[Stored data entries]
========================================
(** X17.  [minimum_flow] without a feasible flow: on a graph whose edge
    list has no repeated edge, no edge with its reverse and no edge
    between source and sink, whose nodes exclude the two reserved names and
    include all end points, with int bounds [0 <= lower <= upper] whose
    upper bounds together are within the double range (the flow that
    meets the infinite capacity of the added edge is no more), when
    some flow within the bounds and conserved at the inner nodes has a
    non-negative value, and with enough fuel for both loops, the function
    returns a flow with its value; the flow is within the bounds and
    conserved at the inner nodes, and no such flow has a smaller value. *)
Theorem minimum_flow_minimum :
  forall strat sfuel fuel nodes edges lower upper source sink,
    min_flow_instance nodes edges source sink -> int_bounds edges lower upper ->
    Num.huge (total_capacity upper edges) = false ->
    (forall u v, In (u, v) edges -> In u nodes /\ In v nodes) ->
    In source nodes -> In sink nodes -> strat <> MinBottleneck ->
    (search_fuel strat (2 * (List.length edges + 2 * List.length nodes + 1)) <= sfuel)%nat ->
    (Z.to_nat (total_capacity upper edges) <= fuel)%nat ->
    (exists g, feasible_for edges lower upper source sink g
               /\ 0 <= net_out g edges source) ->
    exists min_flow,
      minimum_flow fuel nodes edges lower upper source sink (search strat sfuel) None
      = Ok (min_flow, Int (net_out (flow_at min_flow) edges source))
      /\ flow_state edges (fun e => int_of (value_of lower e)) (value_of upper)
           source sink min_flow
      /\ forall g, feasible_for edges lower upper source sink g ->
           net_out (flow_at min_flow) edges source <= net_out g edges source.
Proof.
  intros strat sfuel fuel nodes edges lower upper source sink MI IB Sm Ends Is It NM SF
    Fu Ex.
  assert (OW := mfi_edges _ _ _ _ MI). assert (NE := mfi_ends _ _ _ _ MI).
  assert (T1 := total_lower_le edges lower upper IB).
  destruct (construct_feasible_flow_state nodes edges lower upper source sink MI IB Ends
              Is It strat sfuel fuel Sm NM) as (F & C & St); [| lia | assumption |].
  { rewrite prime_graph_length. assumption. }
  assert (T2 := phase_two_fuel edges lower upper F sink IB (fs_bounded _ _ _ _ _ _ St)).
  destruct (ford_fulkerson_min_flow_progress strat sfuel fuel edges lower upper
              sink source F OW IB (not_eq_sym NE) (flow_state_sym _ _ _ _ _ _ St))
    as (flow & re & rc & R & St0 & _ & B & Fin); [| lia |].
  { apply (Nat.le_trans _ (search_fuel strat (2 * (List.length edges
                             + 2 * List.length nodes + 1)))); [|assumption].
    apply search_fuel_mono. unfold edge in *. lia. }
  assert (St' := flow_state_sym _ _ _ _ _ _ St0).
  assert (V : forall g, conserving g edges source sink ->
                net_out g edges sink = - net_out g edges source)
    by (intros g; apply conserving_value; assumption).
  exists flow. unfold minimum_flow. rewrite C. cbn [bind]. rewrite R. cbn [bind].
  rewrite (V _ (fs_conserving _ _ _ _ _ _ St')). simpl Num.neg. rewrite Z.opp_involutive.
  split; [reflexivity|]. split; [assumption|].
  intros g [Bg Cg].
  assert (Max := min_flow_cut edges lower upper sink source flow re rc g OW IB St0 B
                   (Fin NM)).
  rewrite (V _ (fs_conserving _ _ _ _ _ _ St')), (V g Cg) in Max.
  assert (M : - net_out g edges source <= - net_out (flow_at flow) edges source); [|lia].
  apply Max; [|apply conserving_sym; assumption].
  intros e I. specialize (Bg e I).
  destruct (bounds_at edges lower upper IB e I) as (_ & Eu & _).
  unfold value_of at 2. rewrite Eu. simpl. exact Bg.
Qed.
(* ===== verification/Prelude.v ===== *)
(** * AFOS: a verification library

    AFOS is a portable application environment: a shell with a virtual file system, a
    permission system and a password, in which scripts run against a small API.  The same
    core runs as a native program and inside a kernel that boots on bare metal.  This
    library models the Rust sources as pure functions and state monads, component by
    component, and proves what makes each of them correct.

    ** The program and its parts

    - The shared core, [src/crates/afos-core]: path normalisation and the virtual file
      system ([vfs.rs]), the password verifier with its rate limiter ([security.rs]),
      application headers and the registry of interpreters ([app.rs]), authorisation and the
      sessions applications run in ([system.rs]), the shell ([shell.rs]).
    - The contracts, [src/crates/afos-api]: the traits [Platform] (what a backend offers the
      core), [SystemApi] (what the core offers applications) and [AppRuntime].
    - The snapshot store, [src/crates/afos-storage]: a file tree in two checksummed slots of
      a block device.
    - The Rhai runtime, [src/crates/afos-runtime-rhai]: the host functions of scripts.
    - The bare-metal backend, [src/platforms/bare-metal]: the kernel entry, heap and boot
      files ([main.rs]), the platform ([platform.rs]), the architecture layer ([arch.rs]),
      console ([console.rs]), DMA memory ([memory.rs]), network stack ([net.rs]) and VirtIO
      devices ([devices.rs]).
    - The desktop backend, [src/platforms/desktop]: the platform over the host's files,
      console and sockets ([platform.rs]) and the command-line program ([main.rs]).
    - The build tool, [src/xtask]: packages for the desktop and for bare metal, the boot
      configuration, the pinned boot loader, QEMU runs, smoke tests and the check of the
      documentation.

    The shell runs an application by parsing its header, making a session and handing the
    session to the interpreter; the session authorises each call and goes through the virtual
    file system to the platform; the bare-metal platform changes its tree in memory and
    saves it through the snapshot store to a VirtIO disk, the desktop platform works on the
    host's files.  The build tool copies the workspace's [fs] directory into an image and lists
    its files as modules of the boot loader, from which the kernel takes them.

    ** Files

    - [Prelude]: results ([Ok], [Err], [Panic]), the state-and-error monad [M] with its
      reasoning ([evolves], [preserves], [returns], [inv_run]), machine integers as [Z] with
      their limits, bytes, splices; [RustStr]: strings as UTF-8 bytes and the operations of
      [str] the sources use; [Text]: searching in strings, lossy decoding, hexadecimal digits.
    - [Api]: [afos-api].  [Mock]: the platform of the core's integration tests, the concrete
      state of many witnesses.  [Vfs], [Security], [App], [System], [Shell]: the core, one
      file per source file.  [Contract]: the class [ReliablePlatform], what the core relies
      on from a backend.
    - [Storage]: [afos-storage].  [BareMetal]: the storage side of the bare-metal platform
      over the interface [Hardware]; [BareMetalContract]: it is a [ReliablePlatform].
    - [Arch], [Console], [Memory], [Net], [Devices]: the kernel's lower layers, over classes
      for processor instructions and third-party crates.  [Kernel]: the machine put together
      as an instance of [Hardware], and the start sequence; [Boot]: what holds when the shell
      starts.
    - [Rhai]: the runtime, with the interpreter as a parameter.
    - [Host]: [std::path] and [std::fs] of a Unix host with symbolic links; [HostTree]:
      walking its directories; [Desktop], [DesktopContract], [DesktopMain], [DesktopSim]: the
      desktop platform, its contract, the program, and a concrete host.
    - [BuildHost]: processes, copies, streamed files and output, over the classes [ToolHost]
      (programs, the child process, the clock) and [Sha256]; [Xtask]: the whole build tool;
      [XtaskDocs], [XtaskRun]: the documentation check, and what the tool runs and keeps;
      [BuildTree], [XtaskBundle], [XtaskBoot]: what making, emptying and copying directories
      does, what a package holds, and what the kernel finds when it boots from it, over the
      class [LimineLoader]; [XtaskSim]: a concrete host with tools and a loader.

    A component's state is a record, its enums are inductive types, and every method is one
    definition with the guards, the order of effects and the early returns of the source.  A
    method on [&mut self] runs in [M]: effects made before an error stay.  Traits are type
    classes; a caller is proved against the class, an implementation gives the instance.

    ** What the theorems show

    - Paths and mounts (C1, C2, [Vfs]): resolved paths are canonical, the platform is only
      asked for canonical paths below [apps] and [user]; [sys_is_read_only]: [/sys] never
      changes.
    - The password (C3 to C5, C9, C10): the verifier refines a rate-limiter automaton, a
      password that was set is accepted; a session that has had [n] wrong guesses answered
      since the last right one, counted by the session and not by the code, has taken the
      sum of the lockouts; applications (but for the identifier [..]) and password changes
      cannot go around it.
    - Applications (C6 to C8, C11, C12, C32): headers and command lines round trip; an
      authorisation needs declaration, consent and password; a run makes only the platform
      calls it is entitled to: below its data directory ([data_dir], which for the
      identifiers [.] and [..] is [/user/appdata] and [/user]), for its grants, and to look
      up the verifier for a prompt; every Rhai host function is its API call; only bundled
      sources, found at the path asked for, are trusted.  [dotdot_id_reads_verifier],
      [dotdot_id_replaces_verifier] and [rename_exposes_verifier] are the ways in which the
      code lets an application at the verifier.
    - Storage (C13 to C19, C28): the codec round trips, the store is a persistent variable, a
      save is atomic, nothing on a disk makes it panic, with its slices, copies and slot
      arithmetic checked; the tree stays well formed, moves move whole subtrees, success
      survives a reboot unless the tree is empty ([emptied_disk_is_new]: such a disk is
      taken for a new one), also through the VirtIO adapter.
    - The machine (C20 to C27, C29 to C31): the keyboard types a US layout written down row
      by row; the page-table walk, through the boot loader's direct map, maps the UART and
      leaves all but its own entries alone; drawing stays in the framebuffer, the line editor
      returns the bytes that survive erasing and shows a secret only as stars; bounce
      buffers, network operations that always return, heap choice; a boot establishes the
      contract the core's theorems ask for, with or without a screen, and a kernel that stops
      says why.
    - The desktop (C33 to C35): storage is confined to the data directory whatever links it
      holds, on a host that tells links apart; temporary storage without links leaves nothing
      behind when the host refuses nothing; the system files are exactly the
      regular files below the system directory.  [DesktopPlatform_Reliable] makes every
      theorem about a [ReliablePlatform] one about the desktop.
    - The build tool (C36 to C40): the files of the workspace's [fs] other than [.gitkeep] are,
      through package, image, configuration and loader, exactly the boot files of the kernel, with which the boot
      theorem's conditions on them hold; packaging keeps the data disk; the boot loader is in
      the cache already or is extracted from the pinned archive; a smoke test ends and leaves no machine behind; the documentation check
      passes exactly the sites that are in order.

    Further theorems in the files (parsing of capabilities, configuration accesses, entropy,
    the transport's port window, the command line of the desktop, and the proofs of the
    findings) are not numbered.

    ** Fuel, bounds and panics

    [Panic] is a Rust panic, an arithmetic overflow that a checked build reports, an access
    outside a buffer, and also [hang], a loop that has used up its fuel.  Loops that the
    source bounds by data are structural.  Polling loops get fuel; the theorems say that
    enough fuel gives the result (C23, C26, C27, C31), or that the number of rounds is bounded
    by the input.  The shell's loop returns [None] when its fuel is used up.  Directory
    recursion on the host gets the depth of the file system as fuel, which is proved to be
    enough ([remove_tree_returns], [walk_returns]).  The wait of a smoke test gets one round for
    every tenth of a second of its limit, which is enough because a round sleeps as long
    (C39); the hasher gets one round more than the file has bytes.  [usize] is 64 bits wide.

    Third-party crates (Argon2, smoltcp, virtio-drivers, the font, the allocator, Rhai,
    rpassword, getrandom, sha2), the programs the build tool runs and the Limine boot loader
    are classes or parameters; laws about them are hypotheses that state
    their documented behaviour, and every theorem that has one is instantiated on a concrete
    implementation by its witness.

    ** Not modelled

    - In [main.rs] of the kernel, the stub that prints a line on a host with an operating
      system; in [arch.rs], [halt] and the AArch64 counter and cache instructions: they are
      single instructions or endless loops.
    - On the host: Windows paths, special files, other processes that change the file system
      between two calls (but for the programs and the child the build tool runs), and the
      error message of the desktop program.
    - The crate root of the core, which only declares modules. *)
From stdpp Require Export base tactics option list list_numbers strings gmap sorting.
From Stdlib Require Export ZArith Lia.
From Stdlib Require Export Strings.Byte.

#[global] Open Scope Z_scope.

(** ** Results

    [Ok]/[Err] are Rust's [Result]; [Panic] is a Rust panic (an index out of
    range, an arithmetic overflow in a checked build, a failed [expect]). *)
Inductive res (E A : Type) : Type :=
| Ok (a : A)
| Err (e : E)
| Panic.
Arguments Ok {E A} a.
Arguments Err {E A} e.
Arguments Panic {E A}.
========================================
Assigned task: Set the entries down again exactly, beginning with their first line and ending with the line that contains "upper bounds together"; omit all other lines.

Output of the exercise:
(** X17.  [minimum_flow] without a feasible flow: on a graph whose edge
    list has no repeated edge, no edge with its reverse and no edge
    between source and sink, whose nodes exclude the two reserved names and
    include all end points, with int bounds [0 <= lower <= upper] whose
    upper bounds together are within the double range (the flow that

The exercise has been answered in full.